(Beginning of RECORDS FOR THIS EXERCISE)

Lemma update_invalid_type email profile :
  users st !! user_type = None →
  update_profile user_type email profile st
  = (inl (HTTPException 400 "Invalid user type"), st).
Proof. intros H. unfold update_profile. unfold_M. by rewrite H. Qed.

Lemma update_unknown_email email profile collection :
  users st !! user_type = Some collection →
  collection !! email = None →
  update_profile user_type email profile st
  = (inl (HTTPException 404 "User not found"), st).
Proof. intros H Hout. unfold update_profile. unfold_M. by rewrite H, Hout. Qed.

Lemma update_found email profile collection user :
  users st !! user_type = Some collection →
  collection !! email = Some user →
  update_profile user_type email profile st
  = (inr (MessageProfile "Profile updated"
            (merged_profile profile (UserRecord.profile user))),
     set_users
       (<[user_type :=
            <[email := UserRecord.set_profile
                         (merged_profile profile (UserRecord.profile user)) user]>
              collection]> (users st)) st).
Proof.
  intros H Hu. unfold update_profile, read_profile. unfold_M. rewrite H, Hu.
  destruct profile as [[n|] [b|]], user as [un up [pn pb]]; simpl;
    unfold merged_profile, UserRecord.set_profile, Profile.set_name,
      Profile.set_bio; simpl.
  - rewrite (alter_user _ _ _ _ _ _ H Hu). simpl.
    erewrite alter_user by apply lookup_insert_eq.
    rewrite !lookup_insert_eq. simpl. rewrite !lookup_insert_eq. simpl.
    by rewrite !insert_insert_eq.
  - rewrite (alter_user _ _ _ _ _ _ H Hu). simpl.
    rewrite !lookup_insert_eq. simpl. by rewrite !lookup_insert_eq.
  - rewrite (alter_user _ _ _ _ _ _ H Hu). simpl.
    rewrite !lookup_insert_eq. simpl. by rewrite !lookup_insert_eq.
  - rewrite H. simpl. rewrite Hu. simpl.
    rewrite (insert_id collection), (insert_id (users st)) by done.
    by rewrite set_users_same.
Qed.

Lemma change_password_invalid_type email data :
  users st !! user_type = None →
  change_password user_type email data st
  = (inl (HTTPException 400 "Invalid user type"), st).
Proof. intros H. unfold change_password. unfold_M. by rewrite H. Qed.

Lemma change_password_unknown_email email data collection :
  users st !! user_type = Some collection →
  collection !! email = None →
  change_password user_type email data st
  = (inl (HTTPException 404 "User not found"), st).
Proof. intros H Hout. unfold change_password. unfold_M. by rewrite H, Hout. Qed.

Lemma change_password_wrong_current email data collection user :
  users st !! user_type = Some collection →
  collection !! email = Some user →
  UserRecord.password user ≠ UserLogin.password data →
  change_password user_type email data st
  = (inl (HTTPException 401 "Current password incorrect"), st).
Proof.
  intros H Hu Hpw. unfold change_password. unfold_M. rewrite H, Hu.
  by rewrite decide_True.
Qed.

(** [UserLogin] declares no [name]: reading [data.name] raises before the
    assignment to [user["password"]] is reached. *)
Lemma change_password_right_current email data collection user :
  users st !! user_type = Some collection →
  collection !! email = Some user →
  UserRecord.password user = UserLogin.password data →
  change_password user_type email data st
  = (inl (AttributeError "UserLogin" "name"), st).
Proof.
  intros H Hu Hpw. unfold change_password. unfold_M. rewrite H, Hu.
  by rewrite decide_False by (intros Hn; by apply Hn).
Qed.
End account_equations.

(** ** Invariants of the stores *)

Lemma initial_users_wf : users_wf initial_state.
Proof.
  intros c. unfold valid_collection, initial_state, initial_users. simpl.
  rewrite !lookup_insert_is_Some, lookup_empty.
  split.
  - intros [<- |[_ [<- |[_ [? ?]]]]]; [by left|by right|done].
  - intros [-> | ->]; [by left|]. right. split; [done|by left].
Qed.

Lemma initial_roster_wf : roster_wf initial_state.
Proof.
  intros n a H. apply elem_of_list_to_map_2 in H.
  unfold seed_activities in H.
  repeat (apply elem_of_cons in H as [[= -> ->]|H];
          [apply (bool_decide_unpack _); by vm_compute|]).
  by apply elem_of_nil in H.
Qed.

(** No endpoint adds or removes a key of [users]. *)
Lemma handle_users_keys r st c :
  is_Some (users (handle r st).2 !! c) ↔ is_Some (users st !! c).
Proof.
  destruct r; simpl;
    unfold register_user, login_user, get_profile, update_profile, read_profile,
      change_password, UserLogin_getattr, root, get_activities,
      signup_for_activity, unregister_from_activity;
    unfold_M; repeat case_match; simplify_eq; simpl;
    rewrite ?lookup_alter_is_Some; done.
Qed.

Lemma handle_users_wf r st : users_wf st → users_wf (handle r st).2.
Proof. intros Hwf c. rewrite handle_users_keys. apply Hwf. Qed.

(** No endpoint adds or removes a key of [activities]. *)
Lemma handle_activities_keys r st n :
  is_Some (activities (handle r st).2 !! n) ↔ is_Some (activities st !! n).
Proof.
  destruct r; simpl;
    unfold register_user, login_user, get_profile, update_profile, read_profile,
      change_password, UserLogin_getattr, root, get_activities,
      signup_for_activity, unregister_from_activity;
    unfold_M; repeat case_match; simplify_eq; simpl;
    rewrite ?lookup_alter_is_Some; done.
Qed.
(** A ring in flight is moved by [updateRipples] and by nothing else
    in the frame. *)
Lemma frame_ring (d : Display) (w : World) (j : nat) (r : Ripple) :
  nth_error (ripples w) j = Some r -> active r = true ->
  nth_error (ripples (frame d w)) j =
  Some (updateRipple (Z.max (width d) (height d)) r).
Proof.
  intros Hn Ha. rewrite frame_ripples, nth_error_map.
  destruct (afterReplenish_rings_kept d w) as [_ K].
  rewrite (K j r Hn Ha). reflexivity.
Qed.

Lemma ring_outlived (d : Display) (j : nat) :
  display_ok d ->
  forall (b : nat) (w : World) (r : Ripple),
    reachable d w -> nth_error (ripples w) j = Some r -> active r = true ->
    Z.max (width d) (height d) - radius r < Z.of_nat b -> (1 <= b)%nat ->
    exists (n : nat) (r' : Ripple),
      (1 <= n <= b)%nat /\
      nth_error (ripples (frames n d w)) j = Some r' /\ active r' = false.
Proof.
  intros Hd. induction b as [|b IH]; intros w r Hr Hn Ha Hb H1; [lia|].
  pose proof (reachable_ripples_ok d w Hd Hr) as Ok.
  rewrite Forall_forall in Ok.
  destruct (Ok r (nth_error_In _ _ Hn) Ha) as [Hs Hrad].
  pose proof (frame_ring d w j r Hn Ha) as Hf.
  assert (Hin : Int.in_range (radius r + speed r)).
  { destruct Hd as [Hw Hh]. int_lia. }
  destruct (updateRipple_active (Z.max (width d) (height d)) r Ha Hin)
    as (U1 & U2 & _ & _ & U5).
  set (r1 := updateRipple (Z.max (width d) (height d)) r) in *.
  destruct (active r1) eqn:A1.
  - symmetry in U5. apply negb_true_iff in U5. zbool.
    destruct (IH (frame d w) r1 (reach_frame d w Hr) Hf A1
                ltac:(lia) ltac:(lia))
      as (n & r' & Hle & Hn' & A').
    exists (S n), r'. split; [lia|]. split; assumption.
  - exists 1%nat, r1. split; [lia|]. split; assumption.
Qed.

(** X11. No ring stays in flight for ever: on a display with 16-bit
    dimensions, a ring that is in flight between two frames is switched
    off, in the same slot, at the end of one of the next
    [max(width, height) - 24] frames, and at the end of the very next
    frame when the display is smaller than that. Until then the frame
    moves it by [updateRipples] only. *)
Theorem every_ring_leaves_the_screen
        (d : Display) (w : World) (j : nat) (r : Ripple) :
  display_ok d -> reachable d w ->
  nth_error (ripples w) j = Some r -> active r = true ->
  nth_error (ripples (frame d w)) j =
    Some (updateRipple (Z.max (width d) (height d)) r) /\
  exists (n : nat) (r' : Ripple),
    (1 <= n)%nat /\
    Z.of_nat n <= Z.max 1 (Z.max (width d) (height d) - 24) /\
    nth_error (ripples (frames n d w)) j = Some r' /\ active r' = false.
Proof.
  intros Hd Hr Hn Ha.
  split; [apply frame_ring; assumption|].
  pose proof (reachable_ripples_ok d w Hd Hr) as Ok.
  rewrite Forall_forall in Ok.
  destruct (Ok r (nth_error_In _ _ Hn) Ha) as [Hs Hrad].
  destruct (ring_outlived d j Hd
              (Z.to_nat (Z.max 1 (Z.max (width d) (height d) - 24)))
              w r Hr Hn Ha)
    as (n & r' & Hle & Hn' & A'); [int_lia | lia |].
  exists n, r'. split; [lia|]. split; [lia|]. split; assumption.
Qed.

Lemma every_ring_leaves_the_screen_witness :
  let w := frames 150 installation demoWorld in
  exists (n : nat) (r' : Ripple),
    (1 <= n)%nat /\
    Z.of_nat n <=
      Z.max 1 (Z.max (width installation) (height installation) - 24) /\
    nth_error (ripples (frames n installation w)) 0 = Some r' /\
    active r' = false.
Proof.
  intros w.
  refine (proj2 (every_ring_leaves_the_screen installation w 0
                   (nth 0 (ripples w) zeroRipple) _ _ _ _)).
  - unfold display_ok, Int.in_int16, installation. simpl. lia.
  - apply frames_reachable, reach_boot.
  - vm_compute. reflexivity.
  - vm_compute. reflexivity.
Defined.

Lemma mul_exact (a b : Z) : Int.in_range (a * b) -> int_mul a b = a * b.
Proof. apply wrap32_id. Qed.

Lemma to_uint16_fits (z : Z) : 0 <= z <= 65535 -> Int.to_uint16 z = z.
Proof. intros H. unfold Int.to_uint16. apply Z.mod_small. lia. Qed.

Lemma diamond_bounds (open hh dy : Z) :
  0 < hh -> 0 <= open -> - hh <= dy <= hh ->
  0 <= diamond open hh dy <= open.
Proof.
  intros Hh Ho Hd. unfold diamond.
  assert (0 <= open * (hh - Z.abs dy) <= open * hh) by nia.
  split.
  - apply Z.quot_pos; lia.
  - apply Z.quot_le_upper_bound; lia.
Qed.

Lemma diamond_sym (open hh dy : Z) :
  diamond open hh (- dy) = diamond open hh dy.
Proof. unfold diamond. rewrite Z.abs_opp. reflexivity. Qed.

Lemma diamond_centre (open hh : Z) : 0 < hh -> diamond open hh 0 = open.
Proof.
  intros Hh. unfold diamond. rewrite Z.sub_0_r. apply Z.quot_mul. lia.
Qed.

Lemma diamond_tip (open hh dy : Z) : Z.abs dy = hh -> diamond open hh dy = 0.
Proof.
  intros H. unfold diamond. rewrite H, Z.sub_diag, Z.mul_0_r.
  destruct hh; reflexivity.
Qed.

Lemma diamond_mono (open hh dy1 dy2 : Z) :
  0 < hh -> 0 <= open -> Z.abs dy1 <= Z.abs dy2 <= hh ->
  diamond open hh dy2 <= diamond open hh dy1.
Proof.
  intros Hh Ho Hd. unfold diamond.
  apply Z.quot_le_mono; [lia|]. nia.
Qed.

Lemma halfWidthAt_exact (open hh dy : Z) :
  0 < hh <= 1000 -> 0 <= open <= 16000 -> - hh <= dy <= hh ->
  halfWidthAt open hh dy = diamond open hh dy.
Proof.
  intros Hh Ho Hd. unfold halfWidthAt.
  rewrite abs_exact by int_lia. rewrite sub_exact by int_lia.
  rewrite mul_exact by (unfold Int.in_range, Int.min_int, Int.max_int; nia).
  apply wrap32_id.
  pose proof (diamond_bounds open hh dy ltac:(lia) ltac:(lia) Hd) as B.
  int_lia.
Qed.

Lemma scanline_call (cx cy hw dy : Z) :
  -16000 <= cx <= 16000 -> -32768 <= cy + dy <= 32767 ->
  0 <= hw <= 16000 -> -1000 <= dy <= 1000 ->
  drawFastHLine (Int.sub cx hw) (Int.add cy dy) (Int.add (int_mul hw 2) 1) 0
  = DrawFastHLine (cx - hw) (cy + dy) (2 * hw + 1) 0.
Proof.
  intros Hx Hy Hw Hd. unfold drawFastHLine.
  rewrite mul_exact by int_lia.
  rewrite sub_exact, !add_exact by int_lia.
  rewrite !to_int16_fits by lia.
  rewrite to_uint16_fits by lia.
  f_equal. lia.
Qed.

Lemma fillRows_In (cx cy hh open : Z) :
  0 < hh <= 1000 -> 0 <= open <= 16000 ->
  -16000 <= cx <= 16000 -> -32768 <= cy - hh -> cy + hh <= 32767 ->
  forall (fuel : nat) (dy0 : Z) (c : DrawCmd),
    - hh <= dy0 -> dy0 + Z.of_nat fuel = hh + 1 ->
    (In c (fillRows fuel cx cy hh open dy0) <->
     exists dy : Z,
       dy0 <= dy <= hh /\ 1 <= diamond open hh dy /\
       c = DrawFastHLine (cx - diamond open hh dy) (cy + dy)
                         (2 * diamond open hh dy + 1) 0).
Proof.
  intros Hh Ho Hx Hy Hy'.
  induction fuel as [|fuel IH]; intros dy0 c Hlo Hsum.
  - cbn [fillRows In]. split; [tauto|]. intros (dy & Hd & _). lia.
  - cbn [fillRows].
    destruct (dy0 <=? hh) eqn:E; zbool; [|lia].
    cbv zeta. rewrite halfWidthAt_exact by lia.
    pose proof (diamond_bounds open hh dy0 ltac:(lia) ltac:(lia) ltac:(lia))
      as B.
    rewrite scanline_call by lia.
    rewrite add_exact by int_lia.
    rewrite in_app_iff, (IH (dy0 + 1) c) by lia.
    split.
    + intros [H | (dy & Hd & Hw & Hc)].
      * destruct (0 <? diamond open hh dy0) eqn:E0; zbool;
          [|destruct H].
        destruct H as [<- | []]. exists dy0. split; [lia|]. split; [lia|].
        reflexivity.
      * exists dy. split; [lia|]. split; assumption.
    + intros (dy & Hd & Hw & Hc).
      destruct (Z.eq_dec dy dy0) as [-> | Hne].
      * left. destruct (0 <? diamond open hh dy0) eqn:E0; zbool; [|lia].
        left. symmetry. exact Hc.
      * right. exists dy. split; [lia|]. split; assumption.
Qed.

Lemma eyeFill_In (e : Eye) :
  eye_fits e ->
  forall c : DrawCmd,
    In c (eyeFill e) <->
    exists dy : Z,
      - halfHeight e <= dy <= halfHeight e /\
      1 <= diamond (openAmount e) (halfHeight e) dy /\
      c = DrawFastHLine (x e - diamond (openAmount e) (halfHeight e) dy)
                        (y e + dy)
                        (2 * diamond (openAmount e) (halfHeight e) dy + 1) 0.
Proof.
  intros (Hh & Ho & Hx & Hy & Hy') c.
  unfold eyeFill. rewrite sub_exact by int_lia.
  apply fillRows_In; lia.
Qed.

(** No row is painted twice: the lines of the fill lie on different
    rows of the display. *)
Lemma fillRows_NoDup (cx cy hh open : Z) :
  0 < hh <= 1000 -> 0 <= open <= 16000 ->
  -16000 <= cx <= 16000 -> -32768 <= cy - hh -> cy + hh <= 32767 ->
  forall (fuel : nat) (dy0 : Z),
    - hh <= dy0 -> dy0 + Z.of_nat fuel = hh + 1 ->
    NoDup (fillRows fuel cx cy hh open dy0).
Proof.
  intros Hh Ho Hx Hy Hy'.
  induction fuel as [|fuel IH]; intros dy0 Hlo Hsum.
  - cbn [fillRows]. constructor.
  - pose proof (fillRows_In cx cy hh open Hh Ho Hx Hy Hy' fuel (dy0 + 1))
      as Hin.
    specialize (IH (dy0 + 1) ltac:(lia) ltac:(lia)).
    cbn [fillRows].
    destruct (dy0 <=? hh) eqn:E; zbool; [|lia].
    cbv zeta. rewrite halfWidthAt_exact by lia.
    pose proof (diamond_bounds open hh dy0 ltac:(lia) ltac:(lia) ltac:(lia))
      as B.
    rewrite scanline_call by lia.
    rewrite add_exact by int_lia.
    destruct (0 <? diamond open hh dy0); [|exact IH].
    cbn [app]. constructor; [|exact IH].
    intros Habs. apply Hin in Habs; [|lia|lia].
    destruct Habs as (dy & Hd & _ & Hc). injection Hc as _ Hrow _. lia.
Qed.

(** The fill, top row first: the rows from [dy0] down whose half
    width is at least 1, one line each. *)
Lemma fillRows_rows (cx cy hh open : Z) :
  0 < hh <= 1000 -> 0 <= open <= 16000 ->
  -16000 <= cx <= 16000 -> -32768 <= cy - hh -> cy + hh <= 32767 ->
  forall (fuel : nat) (dy0 : Z),
    - hh <= dy0 -> dy0 + Z.of_nat fuel = hh + 1 ->
    fillRows fuel cx cy hh open dy0 =
    map (fun dy => DrawFastHLine (cx - diamond open hh dy) (cy + dy)
                                 (2 * diamond open hh dy + 1) 0)
        (filter (fun dy => 1 <=? diamond open hh dy)
                (map (fun i => Z.of_nat i + dy0) (seq 0 fuel))).
Proof.
  intros Hh Ho Hx Hy Hy'.
  induction fuel as [|fuel IH]; intros dy0 Hlo Hsum.
  - reflexivity.
  - cbn [fillRows].
    destruct (dy0 <=? hh) eqn:E; zbool; [|lia].
    cbv zeta. rewrite halfWidthAt_exact by lia.
    pose proof (diamond_bounds open hh dy0 ltac:(lia) ltac:(lia) ltac:(lia))
      as B.
    rewrite scanline_call by lia.
    rewrite add_exact by int_lia.
    rewrite (IH (dy0 + 1)) by lia.
    rewrite <- cons_seq, <- seq_shift. cbn [map]. rewrite map_map.
    cbn [filter].
    replace (Z.of_nat 0 + dy0) with dy0 by lia.
    rewrite (map_ext (fun i => Z.of_nat (S i) + dy0)
                     (fun i => Z.of_nat i + (dy0 + 1)))
      by (intros i; lia).
    destruct (0 <? diamond open hh dy0) eqn:E0;
      destruct (1 <=? diamond open hh dy0) eqn:E1; zbool;
      try lia; reflexivity.
Qed.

(End of RECORDS FOR THIS EXERCISE)

**PROBLEM**.
Copy word for word the stretch of entries above from the line that has "rewrite (K j r Hn Ha). reflexivity." through the line that has "destruct (active r1) eqn:A1.", both ends included, and nothing outside it.

**ANSWER TO THE EXERCISE**.
  rewrite (K j r Hn Ha). reflexivity.
Qed.

Lemma ring_outlived (d : Display) (j : nat) :
  display_ok d ->
  forall (b : nat) (w : World) (r : Ripple),
    reachable d w -> nth_error (ripples w) j = Some r -> active r = true ->
    Z.max (width d) (height d) - radius r < Z.of_nat b -> (1 <= b)%nat ->
    exists (n : nat) (r' : Ripple),
      (1 <= n <= b)%nat /\
      nth_error (ripples (frames n d w)) j = Some r' /\ active r' = false.
Proof.
  intros Hd. induction b as [|b IH]; intros w r Hr Hn Ha Hb H1; [lia|].
  pose proof (reachable_ripples_ok d w Hd Hr) as Ok.
  rewrite Forall_forall in Ok.
  destruct (Ok r (nth_error_In _ _ Hn) Ha) as [Hs Hrad].
  pose proof (frame_ring d w j r Hn Ha) as Hf.
  assert (Hin : Int.in_range (radius r + speed r)).
  { destruct Hd as [Hw Hh]. int_lia. }
  destruct (updateRipple_active (Z.max (width d) (height d)) r Ha Hin)
    as (U1 & U2 & _ & _ & U5).
  set (r1 := updateRipple (Z.max (width d) (height d)) r) in *.
  destruct (active r1) eqn:A1.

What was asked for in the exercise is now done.